__TRY IT__
Word for word, set down every line of the entries below from the line with "(* ===== verification/Routing.v ===== *)" to the line with "Definition set_global (x", including both, and no other line.

__RECORDED DATA__
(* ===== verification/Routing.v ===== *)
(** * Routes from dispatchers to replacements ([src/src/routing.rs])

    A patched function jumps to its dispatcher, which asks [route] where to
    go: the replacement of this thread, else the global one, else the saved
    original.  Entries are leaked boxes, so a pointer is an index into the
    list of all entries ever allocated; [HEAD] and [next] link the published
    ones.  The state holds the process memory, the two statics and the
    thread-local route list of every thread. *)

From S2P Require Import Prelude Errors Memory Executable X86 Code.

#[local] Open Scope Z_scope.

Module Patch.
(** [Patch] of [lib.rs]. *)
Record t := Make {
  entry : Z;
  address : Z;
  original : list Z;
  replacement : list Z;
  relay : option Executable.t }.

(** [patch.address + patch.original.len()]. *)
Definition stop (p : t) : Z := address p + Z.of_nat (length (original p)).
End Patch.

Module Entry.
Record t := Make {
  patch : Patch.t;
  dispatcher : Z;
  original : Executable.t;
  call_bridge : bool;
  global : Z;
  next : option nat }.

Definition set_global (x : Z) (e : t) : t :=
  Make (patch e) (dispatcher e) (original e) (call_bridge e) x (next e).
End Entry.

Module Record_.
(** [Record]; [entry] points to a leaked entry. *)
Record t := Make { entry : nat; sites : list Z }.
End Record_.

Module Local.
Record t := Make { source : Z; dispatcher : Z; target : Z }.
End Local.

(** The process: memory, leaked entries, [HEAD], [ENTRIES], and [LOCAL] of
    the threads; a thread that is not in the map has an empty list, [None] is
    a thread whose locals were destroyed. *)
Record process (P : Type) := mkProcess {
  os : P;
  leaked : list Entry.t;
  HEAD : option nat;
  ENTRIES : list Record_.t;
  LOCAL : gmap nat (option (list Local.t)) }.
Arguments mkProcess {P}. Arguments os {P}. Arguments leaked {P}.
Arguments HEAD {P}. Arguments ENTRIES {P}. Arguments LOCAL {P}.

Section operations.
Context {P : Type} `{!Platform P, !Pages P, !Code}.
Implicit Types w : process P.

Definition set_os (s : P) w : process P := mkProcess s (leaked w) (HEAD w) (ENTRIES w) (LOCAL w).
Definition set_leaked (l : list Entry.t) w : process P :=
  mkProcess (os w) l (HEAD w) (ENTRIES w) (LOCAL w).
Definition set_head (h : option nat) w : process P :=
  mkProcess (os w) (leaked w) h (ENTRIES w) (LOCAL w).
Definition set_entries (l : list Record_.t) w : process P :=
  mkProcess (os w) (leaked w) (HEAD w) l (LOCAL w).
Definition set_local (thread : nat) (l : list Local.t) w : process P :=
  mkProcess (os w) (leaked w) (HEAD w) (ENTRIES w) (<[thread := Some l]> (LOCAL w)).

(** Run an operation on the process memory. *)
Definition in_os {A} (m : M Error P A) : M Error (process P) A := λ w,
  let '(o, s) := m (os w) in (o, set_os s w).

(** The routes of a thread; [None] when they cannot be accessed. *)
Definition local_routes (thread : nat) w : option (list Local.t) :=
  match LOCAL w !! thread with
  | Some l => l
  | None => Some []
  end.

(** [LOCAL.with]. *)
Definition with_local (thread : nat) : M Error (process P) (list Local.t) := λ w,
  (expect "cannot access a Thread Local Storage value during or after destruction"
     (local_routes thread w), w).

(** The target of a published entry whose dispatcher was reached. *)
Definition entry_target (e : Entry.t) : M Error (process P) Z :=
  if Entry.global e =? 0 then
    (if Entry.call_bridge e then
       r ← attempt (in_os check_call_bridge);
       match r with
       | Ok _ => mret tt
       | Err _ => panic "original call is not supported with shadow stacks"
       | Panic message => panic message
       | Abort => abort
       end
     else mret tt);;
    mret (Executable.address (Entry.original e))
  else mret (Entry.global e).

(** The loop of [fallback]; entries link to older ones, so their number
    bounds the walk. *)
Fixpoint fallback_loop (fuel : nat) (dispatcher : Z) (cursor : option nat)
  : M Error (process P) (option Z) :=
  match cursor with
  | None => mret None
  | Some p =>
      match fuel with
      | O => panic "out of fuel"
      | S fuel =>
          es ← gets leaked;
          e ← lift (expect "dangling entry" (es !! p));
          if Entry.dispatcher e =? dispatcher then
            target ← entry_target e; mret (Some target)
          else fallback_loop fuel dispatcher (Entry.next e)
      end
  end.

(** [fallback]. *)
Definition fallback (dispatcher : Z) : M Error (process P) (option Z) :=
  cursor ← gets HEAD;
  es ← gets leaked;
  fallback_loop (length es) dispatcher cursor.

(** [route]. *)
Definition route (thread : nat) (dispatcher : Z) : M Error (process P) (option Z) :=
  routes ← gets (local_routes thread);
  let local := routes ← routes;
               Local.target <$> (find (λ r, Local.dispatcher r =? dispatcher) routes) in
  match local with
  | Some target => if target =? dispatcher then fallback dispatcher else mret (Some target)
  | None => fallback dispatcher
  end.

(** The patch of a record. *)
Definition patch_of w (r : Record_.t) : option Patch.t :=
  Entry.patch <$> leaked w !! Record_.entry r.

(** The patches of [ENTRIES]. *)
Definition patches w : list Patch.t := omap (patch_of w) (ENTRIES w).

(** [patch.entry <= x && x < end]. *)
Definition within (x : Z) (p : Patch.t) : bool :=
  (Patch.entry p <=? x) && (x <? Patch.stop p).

* * *

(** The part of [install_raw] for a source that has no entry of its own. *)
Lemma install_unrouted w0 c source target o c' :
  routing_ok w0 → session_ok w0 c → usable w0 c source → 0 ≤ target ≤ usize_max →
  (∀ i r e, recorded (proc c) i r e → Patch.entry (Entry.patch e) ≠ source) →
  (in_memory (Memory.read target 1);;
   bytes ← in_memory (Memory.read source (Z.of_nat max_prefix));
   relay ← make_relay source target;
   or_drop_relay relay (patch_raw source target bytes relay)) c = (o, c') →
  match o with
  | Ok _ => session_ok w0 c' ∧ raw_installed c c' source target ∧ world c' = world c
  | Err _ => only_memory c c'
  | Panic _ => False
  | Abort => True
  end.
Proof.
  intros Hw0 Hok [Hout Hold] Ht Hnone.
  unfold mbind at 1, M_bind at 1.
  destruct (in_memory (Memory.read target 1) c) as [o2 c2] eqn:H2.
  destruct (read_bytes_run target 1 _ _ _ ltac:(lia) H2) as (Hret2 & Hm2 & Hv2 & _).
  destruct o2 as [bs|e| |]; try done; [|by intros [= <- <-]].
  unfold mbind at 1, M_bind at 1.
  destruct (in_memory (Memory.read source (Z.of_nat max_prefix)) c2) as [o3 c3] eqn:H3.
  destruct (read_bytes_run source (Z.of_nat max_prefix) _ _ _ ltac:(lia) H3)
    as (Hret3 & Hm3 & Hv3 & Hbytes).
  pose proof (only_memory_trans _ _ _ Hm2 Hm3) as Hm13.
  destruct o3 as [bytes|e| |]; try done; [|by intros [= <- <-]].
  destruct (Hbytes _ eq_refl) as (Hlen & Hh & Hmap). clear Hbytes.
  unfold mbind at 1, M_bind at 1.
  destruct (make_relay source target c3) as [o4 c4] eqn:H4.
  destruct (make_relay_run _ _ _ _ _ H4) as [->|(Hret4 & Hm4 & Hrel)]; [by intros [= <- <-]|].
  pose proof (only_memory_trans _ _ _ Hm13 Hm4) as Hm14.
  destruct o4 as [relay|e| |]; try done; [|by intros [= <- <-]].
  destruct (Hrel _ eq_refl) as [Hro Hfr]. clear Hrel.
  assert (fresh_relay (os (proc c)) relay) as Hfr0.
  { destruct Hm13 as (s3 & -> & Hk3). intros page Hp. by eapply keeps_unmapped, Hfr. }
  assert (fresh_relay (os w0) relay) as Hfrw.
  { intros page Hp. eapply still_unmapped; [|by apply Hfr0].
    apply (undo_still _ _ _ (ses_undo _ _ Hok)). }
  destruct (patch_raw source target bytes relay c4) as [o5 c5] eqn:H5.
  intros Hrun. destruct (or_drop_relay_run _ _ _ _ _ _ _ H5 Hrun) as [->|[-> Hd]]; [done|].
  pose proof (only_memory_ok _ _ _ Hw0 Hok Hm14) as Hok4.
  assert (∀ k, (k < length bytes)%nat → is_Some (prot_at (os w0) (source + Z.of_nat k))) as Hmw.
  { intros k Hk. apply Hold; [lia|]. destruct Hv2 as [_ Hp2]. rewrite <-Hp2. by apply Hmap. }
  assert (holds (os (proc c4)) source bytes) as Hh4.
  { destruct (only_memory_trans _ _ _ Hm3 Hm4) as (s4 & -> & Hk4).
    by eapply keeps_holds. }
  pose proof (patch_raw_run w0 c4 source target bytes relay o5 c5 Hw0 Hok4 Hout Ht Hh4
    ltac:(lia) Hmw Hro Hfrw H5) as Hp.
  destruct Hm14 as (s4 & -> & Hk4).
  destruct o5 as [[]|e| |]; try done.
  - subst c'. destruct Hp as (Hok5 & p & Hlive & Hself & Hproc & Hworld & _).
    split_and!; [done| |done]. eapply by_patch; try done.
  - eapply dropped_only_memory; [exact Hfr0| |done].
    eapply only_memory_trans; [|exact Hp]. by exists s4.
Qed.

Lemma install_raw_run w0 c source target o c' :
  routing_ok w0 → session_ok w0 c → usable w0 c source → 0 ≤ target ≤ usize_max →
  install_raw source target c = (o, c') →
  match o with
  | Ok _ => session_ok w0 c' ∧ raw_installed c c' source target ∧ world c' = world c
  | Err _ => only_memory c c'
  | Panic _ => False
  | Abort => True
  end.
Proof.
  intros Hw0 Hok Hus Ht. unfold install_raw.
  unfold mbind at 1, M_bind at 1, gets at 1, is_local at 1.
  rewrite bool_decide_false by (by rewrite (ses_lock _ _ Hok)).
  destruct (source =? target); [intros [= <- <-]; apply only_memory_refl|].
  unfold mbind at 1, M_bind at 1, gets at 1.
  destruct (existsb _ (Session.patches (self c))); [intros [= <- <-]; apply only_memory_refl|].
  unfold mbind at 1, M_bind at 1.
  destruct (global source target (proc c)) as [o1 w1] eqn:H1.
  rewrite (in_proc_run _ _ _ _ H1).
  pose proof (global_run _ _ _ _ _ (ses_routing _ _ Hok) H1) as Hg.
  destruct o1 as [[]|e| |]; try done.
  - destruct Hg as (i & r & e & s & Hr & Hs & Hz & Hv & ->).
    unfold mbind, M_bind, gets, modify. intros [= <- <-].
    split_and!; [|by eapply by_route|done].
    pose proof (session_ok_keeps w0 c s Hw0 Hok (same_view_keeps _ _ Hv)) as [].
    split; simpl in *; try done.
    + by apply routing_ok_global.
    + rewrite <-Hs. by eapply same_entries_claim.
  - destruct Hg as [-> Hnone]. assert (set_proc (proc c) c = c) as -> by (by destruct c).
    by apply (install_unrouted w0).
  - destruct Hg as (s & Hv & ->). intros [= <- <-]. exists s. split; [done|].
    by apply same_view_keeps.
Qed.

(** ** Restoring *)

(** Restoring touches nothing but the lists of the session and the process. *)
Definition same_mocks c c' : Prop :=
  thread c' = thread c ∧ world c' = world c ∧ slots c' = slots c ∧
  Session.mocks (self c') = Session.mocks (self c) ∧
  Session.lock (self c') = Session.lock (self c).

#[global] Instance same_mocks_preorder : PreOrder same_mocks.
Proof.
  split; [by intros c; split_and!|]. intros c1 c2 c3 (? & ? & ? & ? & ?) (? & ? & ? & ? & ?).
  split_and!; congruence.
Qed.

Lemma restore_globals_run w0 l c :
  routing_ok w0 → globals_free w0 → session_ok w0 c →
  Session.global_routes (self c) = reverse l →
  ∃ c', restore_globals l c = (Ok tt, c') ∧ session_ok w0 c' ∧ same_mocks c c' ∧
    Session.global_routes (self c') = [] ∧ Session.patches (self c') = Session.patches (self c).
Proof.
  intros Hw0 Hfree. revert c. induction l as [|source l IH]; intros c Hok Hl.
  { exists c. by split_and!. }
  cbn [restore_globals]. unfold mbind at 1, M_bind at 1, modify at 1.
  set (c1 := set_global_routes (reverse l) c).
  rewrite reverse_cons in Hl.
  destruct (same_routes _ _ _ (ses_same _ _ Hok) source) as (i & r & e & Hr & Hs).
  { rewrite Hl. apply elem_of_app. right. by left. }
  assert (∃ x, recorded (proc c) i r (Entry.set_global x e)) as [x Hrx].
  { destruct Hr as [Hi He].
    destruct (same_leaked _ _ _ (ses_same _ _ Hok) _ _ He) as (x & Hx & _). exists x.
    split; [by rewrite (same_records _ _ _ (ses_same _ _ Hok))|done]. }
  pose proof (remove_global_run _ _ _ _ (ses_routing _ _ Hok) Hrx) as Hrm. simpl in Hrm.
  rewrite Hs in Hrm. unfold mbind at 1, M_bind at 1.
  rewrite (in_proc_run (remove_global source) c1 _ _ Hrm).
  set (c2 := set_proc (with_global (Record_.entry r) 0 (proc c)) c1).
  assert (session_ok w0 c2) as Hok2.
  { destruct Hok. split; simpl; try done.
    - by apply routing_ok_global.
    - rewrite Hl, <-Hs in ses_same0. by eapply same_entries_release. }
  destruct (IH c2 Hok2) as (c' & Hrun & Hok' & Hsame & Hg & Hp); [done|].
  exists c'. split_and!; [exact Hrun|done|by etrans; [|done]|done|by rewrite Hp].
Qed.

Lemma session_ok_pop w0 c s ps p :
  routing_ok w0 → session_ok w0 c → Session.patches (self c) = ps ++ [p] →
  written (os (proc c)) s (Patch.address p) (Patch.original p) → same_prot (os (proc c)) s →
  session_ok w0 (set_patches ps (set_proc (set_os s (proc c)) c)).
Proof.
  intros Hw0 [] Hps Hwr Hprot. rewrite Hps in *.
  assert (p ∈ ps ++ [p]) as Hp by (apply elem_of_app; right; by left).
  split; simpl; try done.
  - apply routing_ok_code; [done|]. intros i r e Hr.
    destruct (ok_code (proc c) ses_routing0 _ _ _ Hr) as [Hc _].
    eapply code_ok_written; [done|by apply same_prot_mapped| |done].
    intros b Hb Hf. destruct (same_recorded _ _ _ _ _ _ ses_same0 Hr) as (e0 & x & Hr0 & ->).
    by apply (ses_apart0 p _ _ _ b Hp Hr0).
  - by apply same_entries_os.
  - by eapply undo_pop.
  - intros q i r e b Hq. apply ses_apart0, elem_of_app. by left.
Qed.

__RESULT OF THE TASK__
(* ===== verification/Routing.v ===== *)
(** * Routes from dispatchers to replacements ([src/src/routing.rs])

    A patched function jumps to its dispatcher, which asks [route] where to
    go: the replacement of this thread, else the global one, else the saved
    original.  Entries are leaked boxes, so a pointer is an index into the
    list of all entries ever allocated; [HEAD] and [next] link the published
    ones.  The state holds the process memory, the two statics and the
    thread-local route list of every thread. *)

From S2P Require Import Prelude Errors Memory Executable X86 Code.

#[local] Open Scope Z_scope.

Module Patch.
(** [Patch] of [lib.rs]. *)
Record t := Make {
  entry : Z;
  address : Z;
  original : list Z;
  replacement : list Z;
  relay : option Executable.t }.

(** [patch.address + patch.original.len()]. *)
Definition stop (p : t) : Z := address p + Z.of_nat (length (original p)).
End Patch.

Module Entry.
Record t := Make {
  patch : Patch.t;
  dispatcher : Z;
  original : Executable.t;
  call_bridge : bool;
  global : Z;
  next : option nat }.

Definition set_global (x : Z) (e : t) : t :=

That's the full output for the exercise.